"He has promised to come back. You want him to come back, don't you?"

"For your sake and Philippe's—yes, perhaps—Some day a long time from now."

"No, right away."

Reassured little by little, Elizabeth told little Marie Louise, who was too impressionable, to go back to her playfellows. She herself being unable to regain her self-possession, walked up and down the house. At last she crept on tiptoe to the door. Erect and motionless, on the point of going out, she looked down the road as far as the trees. Perhaps Albert was wandering about there, being unable to decide to leave these places which must recall his childhood and so many memories. So many memories? No, he had seen his children, nothing else could interest him. He had gone back, no doubt. Nevertheless, "he seemed sad," Marie Louise had said. If he were suddenly to appear at the turn of the road, there before her, what would she do? She did not know, she reached no decision and time went on.

Evening came, an autumn evening sharp and almost freezing. She looked for a shawl to cover her shoulders and continued to gaze distractedly, as if before the day ended, she were calling the danger she feared. Darkness which already filled the valley, was ascending the mountain, hastening to overtake the forest of thick, black pine trees, which seemed like a foretaste of night. The red of the sunset streaked the sky: the first star shewed itself above Les Quatre Seigneurs.

Elizabeth could not make up her mind to go in. The change in the light gave an appearance of motion to the bushes and to the trees on the road. Every moment she thought she saw someone coming and stood trembling, her feet glued to the threshold. After many mistakes, she recognized a human shape coming up the road. Fear made her knees tremble. No, it was not he; it was a woman, bent, thin and slow. It was Albert's mother. Out of breath, her limbs weak, overcome with weariness, she was painfully dragging herself along. Elizabeth, reassured, freed herself with a great effort, ran to her, saw that she was worn out; took her arm, made her come in, and placed her beside the hearth.

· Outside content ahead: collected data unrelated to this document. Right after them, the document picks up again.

(** * modbus-sync-worksites: a shallow embedding of the bridge's control loop

    The development follows the two JavaScript sources of the repository:
    [api-client.js] (class [APIClient]) and [modbus-sync-worksites.js]
    (grouping, debouncer, Modbus group engine, sync cycle).

    Conventions.
    - JavaScript numbers that the program only ever uses as integers
      (offsets, ports, millisecond timestamps, HTTP statuses) are [Z].
    - [Map] objects keyed by strings are [gmap string _]; the one [Map]
      whose iteration order is observable ([groupsMap]) is an association
      list in insertion order.
    - [DEBUG_LOG] is the constant [false], so [dlog] never prints and is
      left out; [console.error] and [console.log] are events of the trace. *)

From Stdlib Require Import ZArith Ascii String List Bool Lia.
From stdpp Require Import base option list gmap strings pretty.

Local Open Scope string_scope.
Local Open Scope Z_scope.

(** ** Configuration constants ([modbus-sync-worksites.js]) *)

Definition MODBUS_REQUEST_TIMEOUT_MS : Z := 1000.
Definition POLL_INTERVAL_MS : Z := 500.
Definition RECONNECT_BACKOFF_MS : Z := 5000.
Definition FILL_DEBOUNCE_MS : Z := 2000.

Definition RDS_HOST : string := "http://10.6.44.2:8080".
Definition RDS_USER : string := "admin".
Definition RDS_PASS : string := "123456".
Definition RDS_LANG : string := "en".

(** The two logical states, [EMPTY] and [FILLED]. *)
Inductive LogicalState : Type := EMPTY | FILLED.

(** One entry of [SITES].  The field [default] of the source is [sdefault]
    here ([default] is the name of a function on options). *)
Record Site : Type := mkSite {
  siteId : string;
  ip : string;
  port : Z;
  slaveId : Z;
  offset : Z;
  sdefault : LogicalState
}.

Definition SITES : list Site :=
  [ mkSite "PICK-01" "10.6.44.70" 502 255 9 EMPTY ].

"Why did you not tell me you were coming, Mother? I would have sent the farmer to meet you with his car. There is no carriage at Uriage now, and you have had to walk all the way."

Mme. Derize smiled in a way which meant, "How often I have done without carriages!" But she had not reckoned with her age, nor her weakness, and was regaining her breath with difficulty. Marie Louise, Philippe and the little Verniers, who surrounded her, watched her with the surprise of children at old age or illness. Elizabeth begged her friend Blanche to take them away. Left alone with her mother-in-law for whom she prepared a cup of boiling tea, with a little rum in it, she saw her become refreshed little by little, and then sit up, her face expressing that peace, so pure and noble, yet tinged with sadness, with which she accepted all the happenings of life. Then Elizabeth asked herself the reason for her departure from Grenoble, and whether that unexpected visit did not have something to do with Albert's arrival. Mme. Derize did not let her wait long for an explanation which she was eager to give.

"Elizabeth, my son has been with me for three days. He has changed very much, he is worried, uneasy and nervous. He is not happy."

Attentive and anxious, Elizabeth was silent.